Dina Asher-Smith took gold in the women's 100 metres in 10.85 seconds, equalling the world's leading time this year, before Zharnel Hughes and Reece Prescod rounded off the activities by taking gold and silver in a Championship record of  9.95 and 9.96 respectively in the men's 100m, with bronze going to Turkey's Jak Ali Harvey in 10.01.

The men's hammer title went, as expected, to the Pole who leads this year's European rankings with 81.85m, Wojciech Nowicki, whose best of 80.12m on the night proved too much for compatriot Pawel Fajdek.

The 29-year-old triple world champion and defending European champion had to settle for silver with a best of 78.69.

And then, for all the massive efforts of home athlete David Storl to earn a fourth consecutive European title, Poland blitzed the men's shot put.

Michal Haratyk took gold with 21.72m and his 21-year-old training partner Konrad Bukowiecki showed his massive competitiveness as, despite suffering from a lingering finger injury and a twisted ankle, he produced an outdoor personal best of 21.66, a national under-23 record, to take silver.

Big gains - Poland's Michal Haratyk, left, and Konrad Bukowiecki celebrate gold and silver in the shot put at the European Athletics Championships ©Getty Images
Big gains - Poland's Michal Haratyk, left, and Konrad Bukowiecki celebrate gold and silver in the shot put at the European Athletics Championships ©Getty Images

Storl, who had set the stadium in a deep-throated ferment as his first throw landed at 21.41, just short of the season's best of 21.62 he set last month, eventually saw its value slip from gold to bronze as the Poles passed him in the very next round.

"Today, it was a really good day for the Polish athletics," said Haratyk.

"I am very glad for Konrad but until the sixth attempts, I felt in danger.

"I knew all these guys are very strong and are able to throw further.

"I think the level of the Polish athletics is very high and I hope we will top the medal table again. 

"I will cheer for all my team-mates now."

Asher-Smith started best and was never headed, floating to the line as the heavier power of the defending champion, Dafne Schippers of The Netherlands, who has won the last two world 200m titles, was brought to bear.

Schippers finished fast but had to settle for bronze in 10.99 behind the dancing Briton and Germany's disbelieving silver medallist Gina Luckenkemper, who set a European under-23 record of 10.98.

"I'm so happy with my time," said the 22-year-old Londoner Asher-Smith, whose World Championship preparations last season were severely undermined when she broke her foot in a freak training accident in February.

"I came here to be European champion, so I'm happy to have achieved that."

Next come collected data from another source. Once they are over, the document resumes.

(* ===== verification/HubLiveness.v ===== *)
(** * HubLiveness: what ends, and when

    Ending the trials of a session (the loop of [endSessionTrials] has no counter; it ends because every turn
    frees an entry), the deadman, a stalled link, and what the code does beside its comments. *)

From S2P Require Import Prelude ByteIO SerialArith CborItem CborMessage MsgIntent Tables Crypto Safety.
From S2P Require Import Catalog StateChannel Registry StateM HubSession HubState HubWorld HubCore HubSafety HubPump.
From S2P Require Import HubIntent HubUpdate HubSteps HubWalk HubWalkMotion HubWalkAll HubWithdraw HubBench HubLatch.
#[local] Open Scope Z_scope.

Definition of_session (session : Z) (t : TrialEntry) : bool := te_session_id t =? session.

(** The table with the entries of a session freed. *)
Definition cleared (session : Z) (ts : list TrialEntry) : list TrialEntry :=
  map (fun t => if of_session session t then TrialEntry_new else t) ts.

(** The settings a session has on trial. *)
Definition on_trial (session : Z) (ts : list TrialEntry) : list (Z * Z) :=
  map (fun t => (te_channel_id t, te_key t)) (List.filter (of_session session) ts).

Definition settings_of (ch : Z) (batch : list IntentValueField) : list (Z * Z) := map (fun f => (ch, f.1)) batch.

(** The settings the delegate was told to put back, or to keep. *)
Fixpoint handed (t : list Event) : list (Z * Z) :=
  match t with
  | [] => []
  | Did c _ :: t => match c with restoreTrial ch b | onTrialCommit ch b => settings_of ch b ++ handed t | _ => handed t end
  end.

She was the first British woman to win the European title since Dorothy Hyman at the Belgrade Championships of 1962.

For France's jimmy Vicaut, who heads this year's European list with Hughes on 9.91, a semi-final victory was swiftly followed by disappointment as a hamstring problem prevented him taking his place in the final.

A relatively slow men's 10,000m final wound up to a dramatically swift conclusion that saw France's 30-year-old Morhad Amdouni take the biggest gold of his successful continental career in 28min 11.22sec ahead of Belgium's Bashier Abdi, who clocked 28:11.76.

Italy's 21-year-old Ethiopian-born Yemaneberhane Crippa, who lost his parents in the Eritrean-Ethiopia war and was brought up in Trento by his adoptive Italian parents, earned bronze in 28:12.15. 

Earlier in the day Matej Toth's plan to add a European 50 kilometres race walk gold to his world and Olympic versions fell short in blazing heat at the Breitschiedplatz city centre venue, but he ended up with the next best thing as he followed home Ukraine's Maryan Zakalnytskyy, who won the first title of the Championships in 3:46.32.

The 35-year-old Slovakian added a second silver to the one he had won at these Championships four years earlier as he finished in 3:47.27, with bronze going to Dzmitry Dziubin of Belarus in a personal best of 3:47.59.

The first women's 50km race walk to be held at the European Athletics Championships - following its introduction at last year's World Championships - went to the athlete who had won that debut event in London, 38-year-old Ines Henriques of Portugal, in 4:09.21.

The golden European ambitions of two global champions fell to earth in the morning as France’s world decathlon champion Kevin Mayer failed to register a legal long jump in his second discipline and home athlete Christoph Harting, the Rio 2016 discus champion, also failed to set a legal mark in his qualifying competition.

It could have been worse. 

At least Harting's elder brother Robert was able to ensure he will have his last moment in the sun at the stadium where he won the world title in 2009.